Work item: State, as a number alone, how many lines of the entries contain the word "Hlive".

Given records:
(* ===== verification/HttpLimitReqConf.v ===== *)
(** * Limiting the rate of requests: the configuration

    The directives [limit_req_zone] and [limit_req] of ngx_http_limit_req_module.c: how
    their parameters become the rate of a zone and the burst of a limit, in thousandths
    of a request; and [ngx_http_limit_req_init_zone], which makes an empty zone. *)

From stdpp Require Import gmap fin_maps.
From S2P Require Import Prelude NgxString NgxNumber NgxParse NgxRbtree NgxRbtreeRep NgxQueue HttpLimitReq HttpLimitReqZone HttpLimitReqSpec.

Module LimitConf.
Import Parse LimitReq.

(** The parameters of a directive are strings that end with a NUL. *)
Definition starts_with (v : list Z) (p : string) : bool :=
  match ngx_strncmp (v ++ [0]) (lit p ++ [0]) (length (lit p)) with Some r => r =? 0 | None => false end.

(** What the loop over the parameters has found: the name and the size of the zone, the
    rate and its scale, and the variable with its index. *)
Record zone_args := mkArgs {
  za_name : list Z;
  za_size : Z;
  za_rate : Z;
  za_scale : Z;
  za_var : option (list Z * Z)
}.

(** The messages of the two directives. *)
Inductive conf_error :=
  | InvalidZoneSize | ZoneTooSmall | InvalidRate | InvalidParameter | NoVariableIndex | MustHaveZone | NoVariable
  | AlreadyBound | InvalidBurst | UnknownZone | Duplicate | NoMemory.

Section Code.
Context {arch : Arch}.

(** [ngx_pagesize], and [ngx_http_get_variable_index] of a name. *)
Variables (ngx_pagesize : Z) (variable_index : list Z -> Z).

(** [ngx_parse_size] of what follows the colon; with nothing there the byte before is the
    colon itself, which is not a unit. *)
Definition zone_size (s : list Z) : Z := match s with [] => NGX_ERROR | _ => default NGX_ERROR (ngx_parse_size s) end.

Definition zone_param (a : zone_args) (v : list Z) : zone_args + conf_error :=
  let name := drop 5 v in
  match list_find (fun c => c = cCOLON) name with
  | None => inr InvalidZoneSize
  | Some (i, _) =>
      let size := zone_size (drop (S i) name) in
      if size =? NGX_ERROR then inr InvalidZoneSize
      else if size <? sint ptr_bits (8 * ngx_pagesize) then inr ZoneTooSmall
      else inl (mkArgs (take i name) size (za_rate a) (za_scale a) (za_var a))
  end.

Definition rate_param (a : zone_args) (v : list Z) : zone_args + conf_error :=
  let len := length v in
  let unit := drop (len - 3) v in
  let '(len, scale) :=
    if starts_with unit "r/s" then ((len - 3)%nat, 1)
    else if starts_with unit "r/m" then ((len - 3)%nat, 60)
    else (len, za_scale a) in
  let rate := ngx_atoi (take (len - 5) (drop 5 v)) in
  if rate <=? 0 then inr InvalidRate
  else inl (mkArgs (za_name a) (za_size a) rate scale (za_var a)).

Definition zone_arg (a : zone_args) (v : list Z) : zone_args + conf_error :=
  if starts_with v "zone=" then zone_param a v
  else if starts_with v "rate=" then rate_param a v
  else
    match v with
    | 36 (* '$' *) :: var =>
        let index := variable_index var in
        if index =? NGX_ERROR then inr NoVariableIndex
        else inl (mkArgs (za_name a) (za_size a) (za_rate a) (za_scale a) (Some (var, index)))
    | _ => inr InvalidParameter
    end.

Fixpoint zone_args_loop (a : zone_args) (values : list (list Z)) : zone_args + conf_error :=
  match values with
  | [] => inl a
  | v :: values' => match zone_arg a v with inl a' => zone_args_loop a' values' | inr e => inr e end
  end.

(** [ctx->rate] *)
Definition ctx_rate (a : zone_args) : Z :=
  uint ptr_bits (Z.quot (sint ptr_bits (za_rate a * 1000)) (za_scale a)).

(** [bound] is whether [ngx_shared_memory_add] gives the zone, and whether it has data
    already; the result is what the zone is bound to. *)
Definition ngx_http_limit_req_zone (bound : option bool) (values : list (list Z)) : (zone_args * Z) + conf_error :=
  match zone_args_loop (mkArgs [] 0 1 1 None) values with
  | inr e => inr e
  | inl a =>
      if (length (za_name a) =? 0)%nat then inr MustHaveZone
      else
        match za_var a, bound with
        | None, _ => inr NoVariable
        | Some _, None => inr NoMemory
        | Some _, Some true => inr AlreadyBound
        | Some _, Some false => inl (a, ctx_rate a)
        end
  end.

(** ** limit_req *)

(** What [ngx_shared_memory_add] returns for a name: the zone and whether it has data. *)
Variable shared_memory_add : list Z -> option (Z * bool).

(** The zone, the burst and [nodelay] found so far. *)
Definition limit_arg (a : option (Z * bool) * Z * bool) (v : list Z) : (option (Z * bool) * Z * bool) + conf_error :=
  let '(zone, burst, nodelay) := a in
  if starts_with v "zone=" then
    match shared_memory_add (drop 5 v) with Some z => inl (Some z, burst, nodelay) | None => inr NoMemory end
  else if starts_with v "burst=" then
    let burst := ngx_atoi (drop 6 v) in
    if burst <=? 0 then inr InvalidBurst else inl (zone, burst, nodelay)
  else if bool_decide (v = lit "nodelay") then inl (zone, burst, true)
  else inr InvalidParameter.

Fixpoint limit_args_loop (a : option (Z * bool) * Z * bool) (values : list (list Z)) : (option (Z * bool) * Z * bool) + conf_error :=
  match values with
  | [] => inl a
  | v :: values' => match limit_arg a v with inl a' => limit_args_loop a' values' | inr e => inr e end
  end.

(** [zones] are the zones of the limits the location has already; the result is the new
    limit's zone, burst and [nodelay]. *)
Definition ngx_http_limit_req (zones : list Z) (values : list (list Z)) : (Z * Z * bool) + conf_error :=
  match limit_args_loop (None, 0, false) values with
  | inr e => inr e
  | inl (None, _, _) => inr MustHaveZone
  | inl (Some (_, false), _, _) => inr UnknownZone
  | inl (Some (z, true), burst, nodelay) =>
      if existsb (Z.eqb z) zones then inr Duplicate
      else inl (z, uint ptr_bits (sint ptr_bits (burst * 1000)), nodelay)
  end.
End Code.

(** ** Theorems *)

Section Theorems.
Context {arch : Arch}.

(** The unit of a rate and its scale. *)
Inductive rate_unit := per_second | per_minute.

Definition unit_text (u : rate_unit) : list Z := match u with per_second => lit "r/s" | per_minute => lit "r/m" end.
Definition unit_scale (u : rate_unit) : Z := match u with per_second => 1 | per_minute => 60 end.

(** A rate of [n] requests per second or per minute is read as such, and the zone gets
    [n] times 1000, or that divided by 60, rounded down, where it does not overflow. *)
Theorem limit_req_rate_value a ds u :
  Forall (fun d => 0 <= d < 10) ds -> 0 < num_value 10 ds -> num_value 10 ds * 1000 < 2 ^ (ptr_bits - 1) ->
  exists a', rate_param a (lit "rate=" ++ map (fun d => d + c_0) ds ++ unit_text u) = inl a'
    /\ ctx_rate a' = num_value 10 ds * 1000 / unit_scale u /\ ctx_rate a' <> 0
    /\ za_name a' = za_name a /\ za_size a' = za_size a /\ za_var a' = za_var a.
Proof.
  intros Hd Hpos Hfit. assert (Hl : (1 <= length ds)%nat) by (destruct ds; [by vm_compute in Hpos|simpl; lia]).
  pose proof ptr_bits_pos. set (n := num_value 10 ds) in *. set (digits := map (fun d => d + c_0) ds).
  assert (Hlu : length (unit_text u) = 3%nat) by (by destruct u).
  assert (Hs : 1 <= unit_scale u <= 60) by (by destruct u).
  unfold rate_param. set (v := lit "rate=" ++ digits ++ unit_text u).
  assert (Hlen : length v = (5 + length digits + 3)%nat) by (unfold v; rewrite !length_app, Hlu; change (length (lit "rate=")) with 5%nat; lia).
  assert (Hu : drop (length v - 3) v = unit_text u).
  { unfold v at 2. rewrite app_assoc, drop_app_length'; [done|]. rewrite Hlen, length_app. simpl. lia. }
  assert (Ht : take (length v - 3 - 5) (drop 5 v) = digits).
  { unfold v at 2. rewrite drop_app_length' by done. apply take_app_length'. rewrite Hlen. lia. }
  assert (Ha : ngx_atoi digits = n) by (apply atoi_loop_num; try done; [lia|fold n; lia]).
  assert (Hq : sint ptr_bits (n * 1000) = n * 1000) by (apply sint_small; lia).
  rewrite Hu. exists (mkArgs (za_name a) (za_size a) n (unit_scale u) (za_var a)).
  assert (Hr : ctx_rate (mkArgs (za_name a) (za_size a) n (unit_scale u) (za_var a)) = n * 1000 / unit_scale u).
  { unfold ctx_rate. simpl. rewrite Hq, Z.quot_div_nonneg by lia. apply uint_small.
    assert (2 ^ (ptr_bits - 1) < 2 ^ ptr_bits) by (apply Z.pow_lt_mono_r; lia).
    pose proof (Z.div_le_upper_bound (n * 1000) (unit_scale u) (n * 1000)). pose proof (Z.div_pos (n * 1000) (unit_scale u)). nia. }
  split_and!; try done.
  - replace (if starts_with (unit_text u) "r/s" then _ else _) with ((length v - 3)%nat, unit_scale u) by (by destruct u).
    cbv iota beta zeta. rewrite Ht, Ha. by rewrite (proj2 (Z.leb_gt n 0)) by lia.
  - rewrite Hr. assert (1 <= n * 1000 / unit_scale u) by (apply Z.div_le_lower_bound; nia). lia.
Qed.

(** The products with 1000 are not checked: a rate of 2^61 requests per second is accepted
    and makes the rate of the zone 0, by which the handler then divides; a burst of 2^61
    is no burst. *)
Theorem limit_req_rate_wraps :
  (exists a, zone_args_loop (arch := lp64) 4096 (fun _ => 0) (mkArgs [] 0 1 1 None)
     [lit "$x"; lit "zone=one:10m"; lit "rate=2305843009213693952r/s"] = inl a /\ ctx_rate (arch := lp64) a = 0
     /\ forall e, delay_of (arch := lp64) (ctx_rate (arch := lp64) a) e = None)
  /\ ngx_http_limit_req (arch := lp64) (fun _ => Some (1, true)) [] [lit "zone=one"; lit "burst=2305843009213693952"] = inl (1, 0, false).
Proof. split; [|vm_compute; reflexivity]. eexists. split; [vm_compute; reflexivity|]. split; vm_compute; reflexivity. Qed.
End Theorems.

Lemma limit_req_rate_value_witness :
  exists a', rate_param (arch := lp64) (mkArgs [] 0 1 1 None) (lit "rate=" ++ map (fun d => d + c_0) [3; 0] ++ unit_text per_minute) = inl a'
    /\ ctx_rate (arch := lp64) a' = 500 /\ ctx_rate (arch := lp64) a' <> 0
    /\ za_name a' = [] /\ za_size a' = 0 /\ za_var a' = None.
Proof.
  apply (limit_req_rate_value (arch := lp64) (mkArgs [] 0 1 1 None) [3; 0] per_minute);
    [by apply (bool_decide_unpack _)|reflexivity|reflexivity].
Defined.

Example zone_directive :
  ngx_http_limit_req_zone (arch := ilp32) 4096 (fun _ => 7) (Some false) [lit "$binary_remote_addr"; lit "zone=one:10m"; lit "rate=2r/s"]
    = inl (mkArgs (lit "one") 10485760 2 1 (Some (lit "binary_remote_addr", 7)), 2000)
  /\ ngx_http_limit_req_zone (arch := ilp32) 4096 (fun _ => 7) (Some false) [lit "$x"; lit "zone=one:16k"; lit "rate=2r/s"] = inr ZoneTooSmall
  /\ ngx_http_limit_req_zone (arch := ilp32) 4096 (fun _ => 7) (Some false) [lit "$x"; lit "zone=one:"; lit "rate=2r/s"] = inr InvalidZoneSize
  /\ ngx_http_limit_req_zone (arch := ilp32) 4096 (fun _ => 7) (Some false) [lit "$x"; lit "zone=one:1m"; lit "rate=0r/s"] = inr InvalidRate.
Proof. vm_compute. done. Qed.

(** ** The zone *)

Import Rbtree LimitZone.

(** What becomes of the memory of a zone: an error, the zone of the old configuration, the
    one the memory has already, or a new one at [sh]. *)
Inductive init {slabs : SlabPool} := InitError | Inherited | Attached | Created (sh : Z) (z : zone).

Section Init.
Context {arch : Arch} {slabs : SlabPool}.
Variables (junk : node lr) (junk_link : Queue.link).

(** [ngx_http_limit_req_shctx_t] is an [ngx_rbtree_t] of three words, a node of five and a
    link of two. *)
Definition shctx_size : Z := 10 * word.
Definition sentinel_at (sh : Z) : Z := sh + 3 * word.
Definition header_at (sh : Z) : Z := sh + 8 * word.

(** [octx] is the variable of the zone of the old configuration, where there is one;
    [name] is the name of the zone. *)
Definition ngx_http_limit_req_init_zone (octx : option (list Z)) (var : list Z) (shm_exists : bool) (name : list Z) (s : slab) : init :=
  match octx with
  | Some old => if bool_decide (var = old) then Inherited else InitError
  | None =>
      if shm_exists then Attached
      else
        let '(sh, s) := ngx_slab_alloc_locked shctx_size s in
        if sh =? 0 then InitError
        else
          match ngx_rbtree_init (sentinel_at sh) (mkRb lr {[sentinel_at sh := junk]} 0),
                Queue.ngx_queue_init (header_at sh) {[header_at sh := junk_link]} with
          | Some (_, tree), Some (_, links) =>
              let '(log, s) := ngx_slab_alloc_locked (Z.of_nat (length (lit " in limit_req zone ") + 3 + length name)) s in
              if log =? 0 then InitError else Created sh (mkZone tree links s)
          | _, _ => InitError
          end
  end.

(** A new zone is one without nodes: the lookups may start. *)
Theorem limit_req_init_zone_ok var name s sh z :
  ngx_http_limit_req_init_zone None var false name s = Created sh z ->
  zone_ok (sentinel_at sh) (header_at sh) z [].
Proof.
  unfold ngx_http_limit_req_init_zone. destruct (ngx_slab_alloc_locked shctx_size s) as [p s1] eqn:E1.
  destruct (Z.eqb_spec p 0) as [|Hp]; [done|]. pose proof word_pos as Hw.
  destruct (slab_alloc_block shctx_size s s1 p) as [El1 _]; [unfold shctx_size; lia|done..|].
  unfold ngx_rbtree_init, ngx_rbt_black, upd, mbind, M_bind. simpl. rewrite lookup_singleton_eq. simpl.
  unfold Queue.ngx_queue_init, Queue.set_prev, Queue.set_next, mbind, Queue.M_bind. simpl.
  rewrite lookup_singleton_eq. simpl. rewrite lookup_insert_eq. simpl.
  destruct (ngx_slab_alloc_locked _ s1) as [q s2] eqn:E2. destruct (Z.eqb_spec q 0) as [|Hq]; [done|]. intros [= <- <-].
  destruct (slab_alloc_block (Z.of_nat (22 + length name)) s1 s2 q) as [El2 Hap]; [lia|exact E2|done|].
  assert (Hlive : live s1 !! p = Some shctx_size) by (by rewrite El1, lookup_insert_eq).
  split; simpl.
  - exists []. split; [|done]. exists 0, RbRep.E, 0%nat. split_and!; [split_and!|..]; try done; [| |constructor|constructor].
    + eexists. simpl. rewrite lookup_insert_eq. done.
    + apply NoDup_singleton.
  - split; [apply NoDup_singleton|]. simpl. unfold Queue.linked, Queue.nxt, Queue.prv. by rewrite !lookup_insert_eq.
  - constructor.
  - constructor.
  - exists p, shctx_size. rewrite El2. split; [|split; [by apply not_elem_of_nil|unfold shctx_size, sentinel_at, header_at; lia]].
    rewrite lookup_insert_ne; [done|]. intros ->. specialize (Hap p shctx_size Hlive). unfold shctx_size in *. simpl in Hap. lia.
Qed.
End Init.

Lemma limit_req_init_zone_ok_witness :
  match ngx_http_limit_req_init_zone (arch := lp64) (slabs := LimitSpec.bump_pool (Some 4096)) LimitSpec.blank (Queue.mkLink 7 7)
    None (lit "x") false (lit "one") ∅ with
  | Created sh z => zone_ok (arch := lp64) (slabs := LimitSpec.bump_pool (Some 4096)) (sentinel_at (arch := lp64) sh) (header_at (arch := lp64) sh) z []
  | _ => False
  end.
Proof.
  destruct (ngx_http_limit_req_init_zone _ _ _ _ _ _ _) as [| | |sh z] eqn:E; [vm_compute in E; discriminate..|].
  exact (limit_req_init_zone_ok (arch := lp64) (slabs := LimitSpec.bump_pool (Some 4096)) _ _ _ _ _ _ _ E).
Defined.

End LimitConf.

Your response: 2